● TASK BRIEF: Only those lines in the data below from the line containing "unfold mock_first, first_occurrence." through the line containing "From S2P Require", both included, should be restated word for word.

● RECORDS PROVIDED:
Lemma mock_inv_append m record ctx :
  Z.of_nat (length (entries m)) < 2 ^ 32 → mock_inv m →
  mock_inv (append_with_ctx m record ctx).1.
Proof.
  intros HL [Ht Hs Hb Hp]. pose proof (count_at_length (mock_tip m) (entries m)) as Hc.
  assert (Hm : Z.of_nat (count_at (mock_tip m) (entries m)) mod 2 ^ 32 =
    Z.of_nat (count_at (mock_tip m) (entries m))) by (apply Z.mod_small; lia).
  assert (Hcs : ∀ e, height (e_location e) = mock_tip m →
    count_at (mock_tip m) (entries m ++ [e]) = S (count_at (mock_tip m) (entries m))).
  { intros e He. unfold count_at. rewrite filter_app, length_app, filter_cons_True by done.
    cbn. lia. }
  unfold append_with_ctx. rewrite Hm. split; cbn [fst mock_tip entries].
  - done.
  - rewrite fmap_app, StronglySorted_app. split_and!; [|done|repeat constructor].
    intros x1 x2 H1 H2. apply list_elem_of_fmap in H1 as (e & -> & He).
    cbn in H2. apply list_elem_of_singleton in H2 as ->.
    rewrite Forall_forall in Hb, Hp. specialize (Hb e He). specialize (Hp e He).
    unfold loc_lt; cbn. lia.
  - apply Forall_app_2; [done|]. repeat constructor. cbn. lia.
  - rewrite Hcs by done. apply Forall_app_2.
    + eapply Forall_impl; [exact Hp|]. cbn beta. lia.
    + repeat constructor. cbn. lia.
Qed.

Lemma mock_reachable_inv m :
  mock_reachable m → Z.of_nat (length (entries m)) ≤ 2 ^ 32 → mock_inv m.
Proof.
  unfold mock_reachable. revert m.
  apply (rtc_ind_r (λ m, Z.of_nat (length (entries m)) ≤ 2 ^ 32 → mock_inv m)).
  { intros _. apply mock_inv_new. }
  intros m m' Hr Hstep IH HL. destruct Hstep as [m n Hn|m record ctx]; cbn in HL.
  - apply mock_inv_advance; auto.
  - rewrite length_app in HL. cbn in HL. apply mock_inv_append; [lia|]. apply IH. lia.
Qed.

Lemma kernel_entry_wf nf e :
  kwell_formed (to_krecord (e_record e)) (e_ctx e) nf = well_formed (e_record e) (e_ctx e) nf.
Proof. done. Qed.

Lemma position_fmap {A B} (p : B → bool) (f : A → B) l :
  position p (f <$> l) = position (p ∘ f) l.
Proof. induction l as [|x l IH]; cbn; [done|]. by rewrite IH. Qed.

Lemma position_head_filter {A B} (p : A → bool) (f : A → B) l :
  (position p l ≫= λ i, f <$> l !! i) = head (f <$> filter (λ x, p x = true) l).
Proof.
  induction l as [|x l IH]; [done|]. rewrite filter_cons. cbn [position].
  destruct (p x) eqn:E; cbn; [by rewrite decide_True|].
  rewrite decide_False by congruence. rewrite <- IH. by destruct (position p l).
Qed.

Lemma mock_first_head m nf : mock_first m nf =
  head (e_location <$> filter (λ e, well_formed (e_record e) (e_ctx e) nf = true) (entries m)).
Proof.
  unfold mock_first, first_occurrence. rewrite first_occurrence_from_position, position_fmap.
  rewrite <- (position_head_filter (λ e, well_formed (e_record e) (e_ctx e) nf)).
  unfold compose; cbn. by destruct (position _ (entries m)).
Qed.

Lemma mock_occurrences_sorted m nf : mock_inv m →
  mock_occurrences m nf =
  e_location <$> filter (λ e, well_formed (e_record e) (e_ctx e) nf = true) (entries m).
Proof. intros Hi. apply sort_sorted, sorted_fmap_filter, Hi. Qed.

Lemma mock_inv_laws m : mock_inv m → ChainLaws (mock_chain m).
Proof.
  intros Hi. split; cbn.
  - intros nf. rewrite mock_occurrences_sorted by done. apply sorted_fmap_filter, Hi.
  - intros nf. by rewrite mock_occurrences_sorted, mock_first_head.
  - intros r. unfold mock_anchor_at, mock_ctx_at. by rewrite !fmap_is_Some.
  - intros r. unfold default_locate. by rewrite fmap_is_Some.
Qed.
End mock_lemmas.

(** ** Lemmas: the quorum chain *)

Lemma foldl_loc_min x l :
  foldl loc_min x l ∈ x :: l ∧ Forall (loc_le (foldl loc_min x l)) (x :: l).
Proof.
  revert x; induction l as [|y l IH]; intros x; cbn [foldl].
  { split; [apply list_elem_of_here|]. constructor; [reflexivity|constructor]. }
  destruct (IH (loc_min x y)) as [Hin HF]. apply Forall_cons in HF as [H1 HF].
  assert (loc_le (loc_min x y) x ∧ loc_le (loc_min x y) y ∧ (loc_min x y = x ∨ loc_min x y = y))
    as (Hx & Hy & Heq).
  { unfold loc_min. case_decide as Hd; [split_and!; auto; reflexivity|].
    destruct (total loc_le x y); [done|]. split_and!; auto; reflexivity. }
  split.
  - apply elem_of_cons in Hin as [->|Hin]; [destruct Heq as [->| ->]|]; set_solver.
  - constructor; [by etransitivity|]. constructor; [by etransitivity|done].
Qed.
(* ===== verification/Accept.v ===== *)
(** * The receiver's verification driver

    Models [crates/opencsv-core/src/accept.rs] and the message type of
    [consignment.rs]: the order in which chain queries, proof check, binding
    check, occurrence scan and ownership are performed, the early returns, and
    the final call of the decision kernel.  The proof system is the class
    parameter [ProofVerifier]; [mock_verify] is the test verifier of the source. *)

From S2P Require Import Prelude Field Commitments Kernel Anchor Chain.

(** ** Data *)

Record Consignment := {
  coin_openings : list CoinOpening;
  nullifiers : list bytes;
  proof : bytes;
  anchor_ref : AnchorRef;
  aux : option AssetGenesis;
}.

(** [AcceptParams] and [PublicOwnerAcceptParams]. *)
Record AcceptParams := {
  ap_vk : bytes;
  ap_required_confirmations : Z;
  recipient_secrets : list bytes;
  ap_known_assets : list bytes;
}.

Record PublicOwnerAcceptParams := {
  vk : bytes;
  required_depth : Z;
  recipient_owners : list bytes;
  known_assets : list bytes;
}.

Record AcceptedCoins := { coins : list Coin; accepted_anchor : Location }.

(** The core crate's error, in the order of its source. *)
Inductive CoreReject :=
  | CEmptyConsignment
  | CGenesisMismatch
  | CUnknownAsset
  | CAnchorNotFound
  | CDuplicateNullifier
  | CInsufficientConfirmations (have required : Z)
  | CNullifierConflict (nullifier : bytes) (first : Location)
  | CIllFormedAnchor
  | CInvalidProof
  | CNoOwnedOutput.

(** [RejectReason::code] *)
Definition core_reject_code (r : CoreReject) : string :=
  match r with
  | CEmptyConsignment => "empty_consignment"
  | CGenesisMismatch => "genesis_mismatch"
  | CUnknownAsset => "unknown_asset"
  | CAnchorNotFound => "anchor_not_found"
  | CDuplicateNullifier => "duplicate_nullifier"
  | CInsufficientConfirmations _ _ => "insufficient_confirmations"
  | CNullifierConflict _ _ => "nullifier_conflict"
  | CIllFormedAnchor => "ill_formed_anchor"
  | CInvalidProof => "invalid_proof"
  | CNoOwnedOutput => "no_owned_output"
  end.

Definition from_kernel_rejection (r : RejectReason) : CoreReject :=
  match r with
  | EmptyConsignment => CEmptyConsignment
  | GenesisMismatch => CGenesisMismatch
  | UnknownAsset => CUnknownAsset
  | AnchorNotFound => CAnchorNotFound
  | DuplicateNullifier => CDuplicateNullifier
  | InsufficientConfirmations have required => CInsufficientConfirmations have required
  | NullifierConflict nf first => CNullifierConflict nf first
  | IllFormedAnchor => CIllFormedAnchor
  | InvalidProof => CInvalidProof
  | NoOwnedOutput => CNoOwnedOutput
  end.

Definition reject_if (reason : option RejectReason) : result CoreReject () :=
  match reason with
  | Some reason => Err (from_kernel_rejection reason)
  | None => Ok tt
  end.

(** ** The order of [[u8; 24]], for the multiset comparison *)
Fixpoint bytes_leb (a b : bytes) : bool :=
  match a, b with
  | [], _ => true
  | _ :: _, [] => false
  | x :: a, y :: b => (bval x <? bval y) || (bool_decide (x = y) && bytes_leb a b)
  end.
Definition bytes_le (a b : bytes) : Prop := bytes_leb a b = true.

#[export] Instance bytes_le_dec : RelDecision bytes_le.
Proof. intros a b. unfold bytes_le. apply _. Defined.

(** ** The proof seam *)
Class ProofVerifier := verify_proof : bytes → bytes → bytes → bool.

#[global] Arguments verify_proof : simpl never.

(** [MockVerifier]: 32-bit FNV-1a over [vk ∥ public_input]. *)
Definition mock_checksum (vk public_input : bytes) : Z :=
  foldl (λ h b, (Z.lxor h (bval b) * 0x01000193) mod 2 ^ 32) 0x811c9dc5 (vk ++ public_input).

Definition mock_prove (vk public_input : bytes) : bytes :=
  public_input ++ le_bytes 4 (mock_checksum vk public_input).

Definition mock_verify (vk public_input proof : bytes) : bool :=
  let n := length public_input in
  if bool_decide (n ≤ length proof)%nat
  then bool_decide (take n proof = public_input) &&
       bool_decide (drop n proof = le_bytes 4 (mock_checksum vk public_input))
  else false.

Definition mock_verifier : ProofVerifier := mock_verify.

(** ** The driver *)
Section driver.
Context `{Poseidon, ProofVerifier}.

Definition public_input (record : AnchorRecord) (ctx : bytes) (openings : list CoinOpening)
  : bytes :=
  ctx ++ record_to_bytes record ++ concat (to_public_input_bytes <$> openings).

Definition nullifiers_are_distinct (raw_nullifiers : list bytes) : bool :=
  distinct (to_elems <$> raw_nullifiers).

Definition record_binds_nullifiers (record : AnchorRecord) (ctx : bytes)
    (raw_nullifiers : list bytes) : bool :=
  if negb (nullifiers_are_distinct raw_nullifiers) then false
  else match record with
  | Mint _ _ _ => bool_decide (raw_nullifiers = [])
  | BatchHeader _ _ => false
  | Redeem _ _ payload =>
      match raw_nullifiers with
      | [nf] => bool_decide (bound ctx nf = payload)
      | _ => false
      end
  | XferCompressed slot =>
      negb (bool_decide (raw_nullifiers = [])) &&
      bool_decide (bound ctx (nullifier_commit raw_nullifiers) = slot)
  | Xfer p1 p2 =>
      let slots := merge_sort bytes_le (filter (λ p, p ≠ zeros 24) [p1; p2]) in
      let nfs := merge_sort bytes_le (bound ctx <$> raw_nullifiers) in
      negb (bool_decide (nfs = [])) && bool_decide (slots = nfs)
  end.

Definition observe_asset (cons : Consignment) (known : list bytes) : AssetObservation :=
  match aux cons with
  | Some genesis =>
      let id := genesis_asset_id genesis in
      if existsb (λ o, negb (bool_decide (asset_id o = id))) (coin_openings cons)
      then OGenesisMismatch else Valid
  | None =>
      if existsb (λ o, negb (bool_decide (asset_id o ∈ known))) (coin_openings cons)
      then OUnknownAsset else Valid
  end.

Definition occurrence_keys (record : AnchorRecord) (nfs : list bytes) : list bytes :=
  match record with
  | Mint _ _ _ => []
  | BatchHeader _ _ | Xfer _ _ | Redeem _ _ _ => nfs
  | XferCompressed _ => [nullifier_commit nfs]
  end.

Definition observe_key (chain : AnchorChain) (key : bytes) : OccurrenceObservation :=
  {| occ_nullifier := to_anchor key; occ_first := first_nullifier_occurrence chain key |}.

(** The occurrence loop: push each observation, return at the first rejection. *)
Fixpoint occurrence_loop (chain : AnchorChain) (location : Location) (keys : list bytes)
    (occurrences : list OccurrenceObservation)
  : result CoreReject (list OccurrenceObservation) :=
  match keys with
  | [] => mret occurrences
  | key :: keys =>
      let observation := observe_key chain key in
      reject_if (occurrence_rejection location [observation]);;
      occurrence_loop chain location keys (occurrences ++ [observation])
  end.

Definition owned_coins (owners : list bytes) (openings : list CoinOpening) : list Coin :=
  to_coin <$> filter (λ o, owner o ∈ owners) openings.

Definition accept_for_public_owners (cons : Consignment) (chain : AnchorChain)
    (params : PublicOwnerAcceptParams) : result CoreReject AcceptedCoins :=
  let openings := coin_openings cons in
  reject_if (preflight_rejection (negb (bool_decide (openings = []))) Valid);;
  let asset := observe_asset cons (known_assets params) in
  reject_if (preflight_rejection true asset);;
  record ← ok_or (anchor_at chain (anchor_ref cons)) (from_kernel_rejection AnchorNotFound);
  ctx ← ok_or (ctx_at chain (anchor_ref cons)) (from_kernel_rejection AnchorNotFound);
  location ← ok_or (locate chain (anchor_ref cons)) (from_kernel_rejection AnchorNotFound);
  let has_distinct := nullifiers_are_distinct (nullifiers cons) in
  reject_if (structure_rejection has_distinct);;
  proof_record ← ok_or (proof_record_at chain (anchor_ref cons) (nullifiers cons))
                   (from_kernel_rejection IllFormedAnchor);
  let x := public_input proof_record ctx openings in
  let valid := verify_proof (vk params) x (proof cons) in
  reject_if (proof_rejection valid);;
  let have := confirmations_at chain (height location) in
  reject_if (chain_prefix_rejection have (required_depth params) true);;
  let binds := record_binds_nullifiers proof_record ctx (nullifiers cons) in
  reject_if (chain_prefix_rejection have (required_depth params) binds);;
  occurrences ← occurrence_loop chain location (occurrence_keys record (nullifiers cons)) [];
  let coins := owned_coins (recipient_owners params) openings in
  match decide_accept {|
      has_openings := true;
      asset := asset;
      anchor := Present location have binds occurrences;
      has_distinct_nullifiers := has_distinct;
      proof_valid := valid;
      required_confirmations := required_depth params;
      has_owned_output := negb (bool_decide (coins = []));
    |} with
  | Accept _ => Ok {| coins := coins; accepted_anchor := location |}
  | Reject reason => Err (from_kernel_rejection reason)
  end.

● RESPONSE BELOW:
  unfold mock_first, first_occurrence. rewrite first_occurrence_from_position, position_fmap.
  rewrite <- (position_head_filter (λ e, well_formed (e_record e) (e_ctx e) nf)).
  unfold compose; cbn. by destruct (position _ (entries m)).
Qed.

Lemma mock_occurrences_sorted m nf : mock_inv m →
  mock_occurrences m nf =
  e_location <$> filter (λ e, well_formed (e_record e) (e_ctx e) nf = true) (entries m).
Proof. intros Hi. apply sort_sorted, sorted_fmap_filter, Hi. Qed.

Lemma mock_inv_laws m : mock_inv m → ChainLaws (mock_chain m).
Proof.
  intros Hi. split; cbn.
  - intros nf. rewrite mock_occurrences_sorted by done. apply sorted_fmap_filter, Hi.
  - intros nf. by rewrite mock_occurrences_sorted, mock_first_head.
  - intros r. unfold mock_anchor_at, mock_ctx_at. by rewrite !fmap_is_Some.
  - intros r. unfold default_locate. by rewrite fmap_is_Some.
Qed.
End mock_lemmas.

(** ** Lemmas: the quorum chain *)

Lemma foldl_loc_min x l :
  foldl loc_min x l ∈ x :: l ∧ Forall (loc_le (foldl loc_min x l)) (x :: l).
Proof.
  revert x; induction l as [|y l IH]; intros x; cbn [foldl].
  { split; [apply list_elem_of_here|]. constructor; [reflexivity|constructor]. }
  destruct (IH (loc_min x y)) as [Hin HF]. apply Forall_cons in HF as [H1 HF].
  assert (loc_le (loc_min x y) x ∧ loc_le (loc_min x y) y ∧ (loc_min x y = x ∨ loc_min x y = y))
    as (Hx & Hy & Heq).
  { unfold loc_min. case_decide as Hd; [split_and!; auto; reflexivity|].
    destruct (total loc_le x y); [done|]. split_and!; auto; reflexivity. }
  split.
  - apply elem_of_cons in Hin as [->|Hin]; [destruct Heq as [->| ->]|]; set_solver.
  - constructor; [by etransitivity|]. constructor; [by etransitivity|done].
Qed.
(* ===== verification/Accept.v ===== *)
(** * The receiver's verification driver

    Models [crates/opencsv-core/src/accept.rs] and the message type of
    [consignment.rs]: the order in which chain queries, proof check, binding
    check, occurrence scan and ownership are performed, the early returns, and
    the final call of the decision kernel.  The proof system is the class
    parameter [ProofVerifier]; [mock_verify] is the test verifier of the source. *)

From S2P Require Import Prelude Field Commitments Kernel Anchor Chain.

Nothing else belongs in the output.